Check each line of the listing below for the string "Hlen", then copy every line that has it.

#### Task input
····················

Lemma ptrs_length rs : length (ptrs rs) ≤ length rs.
Proof.
  induction rs as [|[l|] rs IH]; [done| |].
  - change (S (length (ptrs rs)) ≤ S (length rs)). lia.
  - change (length (ptrs rs) ≤ S (length rs)). lia.
Qed.

Section rounds.
Context `{Allocator bcell}.
Context (h hh : BinomialHeap) `{!CompareFunc (compare_func h)} (Hint : cmp_int h).
Context (rs1 rs2 : list ptr) (E0 : list loc) (G0 : graph) (xs : list value) (p1 : ptr) (fuel : nat).
Let le := cmp_le (heap_order h).
Abbreviation summing := (summing le rs1 rs2 E0 G0 xs).
Abbreviation untouched := (untouched rs1 E0 G0).
Abbreviation references := (references rs1 E0).
Abbreviation addends := (addends rs1 rs2).

Context (HG0 : wf le G0 (ptrs rs1 ++ E0)) (Ho1 : order_at G0 rs1)
  (Ho2 : other_ok rs2 (roots hh) E0 G0).
Context (Hr1 : roots h = ArrayAt p1) (Hl1 : roots_length h = Z.of_nat (length rs1))
  (Hl2 : roots_length hh = Z.of_nat (length rs2)).
(** One more than the longer array. *)
Let max := S (length rs1 `max` length rs2).
Context (Hfuel : max < fuel)
  (Hsmall : (Z.of_nat (5 * max + length E0) < 65535)%Z).

Lemma references_length nrs carry :
  length (references nrs carry) ≤ length rs1 + length E0 + length nrs + 1.
Proof.
  rewrite /BinomialSum.references !length_app. pose proof (ptrs_length rs1).
  pose proof (ptrs_length nrs). pose proof (ptrs_length [carry]) as Hc. cbn [length] in Hc. lia.
Qed.

(** A reference that may be null is dropped. *)
Lemma unref_ptr G E x :
  wf le G (ptrs [x] ++ E) → small G →
  (∀ l n, x = Some l → G !! l = Some n → length (n_subs n) < fuel) →
  {{ own_graph G }} binomial_tree_unref fuel x
  {{ _, ∃ G', ⌈ wf le G' E ⌉ ∗ ⌈ shrinks G G' ⌉ ∗ own_graph G' }}.
Proof.
  intros HG Hs Hord. destruct x as [l|].
  - destruct (wf_ext _ _ _ HG l) as [n Hl]; [by left|].
    apply (unref_all le fuel G l n E HG Hs Hl). by apply (Hord l).
  - apply triple_wp. iIntros "HG". destruct fuel; [lia|]. iApply wp_ret. iExists G. iFrame.
    iPureIntro. split; [done|apply shrinks_refl].
Qed.

(** The state when an allocation is refused. *)
Definition undone : hProp bcell :=
  (⌈ can_fail ⌉ ∗ ∃ G', ⌈ wf le G' (ptrs rs1 ++ E0) ⌉ ∗ ⌈ live G' None ⌉ ∗ ⌈ untouched G' ⌉ ∗
   ⌈ small G' ⌉ ∗ own_graph G')%I.

Lemma undo_spec a rs rest G E :
  wf le G (ptrs rs ++ E) → small G → order_at G rs → length rs < fuel →
  {{ own_array (Some a) rs rest ∗ own_graph G }}
    binomial_heap_merge_undo fuel (Some a) (Z.of_nat (length rs) - 1)
  {{ _, ∃ G', ⌈ wf le G' E ⌉ ∗ ⌈ shrinks G G' ⌉ ∗ own_graph G' }}.
Proof.
  intros HG Hs Ho Hlen. apply triple_wp. iIntros "Ha". rewrite /binomial_heap_merge_undo.
  replace (Z.to_nat _) with (length rs) by lia. iApply wp_bind.
  iApply (triple_use with "Ha").
  { apply (unref_loop le fuel (own_array (Some a) rs rest) _ rs 0 G E); try done.
    - by apply unref_all.
    - lia.
    - intros i x Φ _ Hx. rewrite Nat.sub_0_r in Hx. iIntros "Ha HΦ". iApply wp_bind.
      by iApply (wp_read_array with "Ha").
    - intros l n [i Hi]%elem_of_ptrs%list_elem_of_lookup Hl.
      destruct (Ho i l Hi) as (n' & Hn' & Hi'). simplify_eq. apply lookup_lt_Some in Hi. lia. }
  iIntros (_) "[Ha (%G' & %HG' & %Hs' & HG)]". iApply (wp_free_array _ (rs) with "Ha").
  iExists G'. by iFrame.
Qed.

Lemma summing_untouched G nrs carry : summing G nrs carry → untouched G.
Proof. by intros []. Qed.

(** What is left when the sum is given up. *)
Lemma undone_intro G nrs carry G1 G' :
  summing G nrs carry → bumps G G1 → shrinks G1 G' → wf le G' (ptrs rs1 ++ E0) →
  live G' None ∧ untouched G'.
Proof.
  intros HS Hb Hs HG'. split.
  - eapply shrinks_live; [exact Hs|]. eapply bumps_live; [exact Hb|by destruct HS].
  - eapply (untouched_evolves le rs1 E0 G0 G (ptrs nrs ++ ptrs [carry]) G' []);
      [by destruct HS|by rewrite !right_id_L| |by destruct HS].
    eapply evolves_steps; [apply Hb|exact Hs|apply bumps_refl].
Qed.

(** An order survives the steps. *)
Lemma order_at_evolves G G' E rs :
  wf le G' (ptrs rs ++ E) → evolves G G' → order_at G rs → order_at G' rs.
Proof.
  intros HG' Hev Ho i l Hi. destruct (Ho i l Hi) as (n & Hn & Hlen).
  destruct (wf_ext _ _ _ HG' l) as [n' Hn'].
  { apply elem_of_app. left. apply elem_of_ptrs. by eapply list_elem_of_lookup_2. }
  exists n'. split; [done|]. by destruct (Hev l n n' Hn Hn') as (_ & _ & <-).
Qed.

Lemma round_failed G nrs carry G1 a stored :
  summing G nrs carry → bumps G G1 → length nrs < max →
  wf le G1 (ptrs [stored] ++ references nrs carry) →
  (∀ l, stored = Some l → l ∈ addends nrs carry) → can_fail →
  {{ own_array (Some a) (nrs ++ [stored]) (replicate (max - S (length nrs)) None) ∗ own_graph G1 }}
    (_ ← binomial_heap_merge_undo fuel (Some a) (Z.of_nat (length nrs));
     _ ← binomial_tree_unref fuel carry;
     mret (inr tt : Z * ptr + unit))
  {{ r, ⌈ r = inr tt ⌉ ∗ undone }}.
Proof.
  intros HS Hb Hlen HG1 Hst Hfail. apply triple_wp. iIntros "Ha".
  pose proof HS as [H1 H2 H3 H4 H5 H6 H7 H8].
  assert (evolves G G1) as Hev.
  { eapply evolves_steps; [apply Hb|apply shrinks_refl|apply bumps_refl]. }
  assert (∀ c, refs G1 c ≤ S (length nrs)) as HK by (intros c; destruct Hb as (_ & _ & -> & _); apply H3).
  pose proof (references_length nrs carry) as Hrl.
  assert (wf le G1 (ptrs (nrs ++ [stored]) ++ (ptrs [carry] ++ ptrs rs1 ++ E0))) as HG1'.
  { eapply wf_Permutation; [|exact HG1]. rewrite /BinomialSum.references ptrs_app. perm_occ. }
  assert (small G1) as Hsm.
  { apply (small_intro le G1 _ (S (length nrs)) HG1 HK). rewrite length_app.
    pose proof (ptrs_length [stored]) as Hc. cbn [length] in Hc. lia. }
  assert (order_at G1 (nrs ++ [stored])) as Ho.
  { intros i l. rewrite lookup_app_Some. intros [Hi|[Hi Hl]].
    - eapply (order_at_evolves G G1); [|exact Hev|done|done].
      eapply wf_Permutation; [|exact HG1].
      instantiate (1 := ptrs [stored] ++ ptrs [carry] ++ ptrs rs1 ++ E0).
      rewrite /BinomialSum.references. perm_occ.
    - apply list_lookup_singleton_Some in Hl as [Hz ->].
      destruct (addends_order le rs1 rs2 (roots hh) E0 G0 xs Ho1 Ho2 _ _ _ l HS (Hst l eq_refl)) as (n & Hn & Hln).
      destruct Hb as [Hb _]. destruct (Hb l n Hn) as (n' & Hn' & (_ & _ & Heq)).
      exists n'. split; [done|]. rewrite -Heq. lia. }
  iApply wp_bind. replace (Z.of_nat (length nrs)) with (Z.of_nat (length (nrs ++ [stored])) - 1)%Z
    by (rewrite length_app /=; lia).
  iApply (triple_use with "Ha").
  { apply (undo_spec a (nrs ++ [stored]) _ G1 _ HG1' Hsm Ho). rewrite length_app /=. lia. }
  iIntros (_) "(%G2 & %HG2 & %Hs2 & HG)". iApply wp_bind.
  iApply (triple_use with "HG").
  { apply (unref_ptr G2 _ carry HG2); [by eapply shrinks_small|].
    intros l n -> Hl. destruct (H5 l eq_refl) as (n0 & Hn0 & Hord).
    destruct Hs2 as (Hs2 & _). destruct (Hs2 l n Hl) as (n1 & Hn1 & (_ & _ & <-) & _).
    destruct (Hev l n0 n1 Hn0 Hn1) as (_ & _ & <-). lia. }
  iIntros (_) "(%G3 & %HG3 & %Hs3 & HG)". wp_pures. iSplit; [done|]. iSplit; [done|].
  destruct (undone_intro G nrs carry G1 G3 HS Hb) as [Hl Hu]; [by eapply shrinks_trans|done|].
  iExists G3. iFrame. iPureIntro. split_and!; [done|done|done|].
  eapply shrinks_small; [exact Hs3|]. by eapply shrinks_small.
Qed.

····················

#### Response for this exercise
  intros HG Hs Ho Hlen. apply triple_wp. iIntros "Ha". rewrite /binomial_heap_merge_undo.
  intros HG' Hev Ho i l Hi. destruct (Ho i l Hi) as (n & Hn & Hlen).
  intros HS Hb Hlen HG1 Hst Hfail. apply triple_wp. iIntros "Ha".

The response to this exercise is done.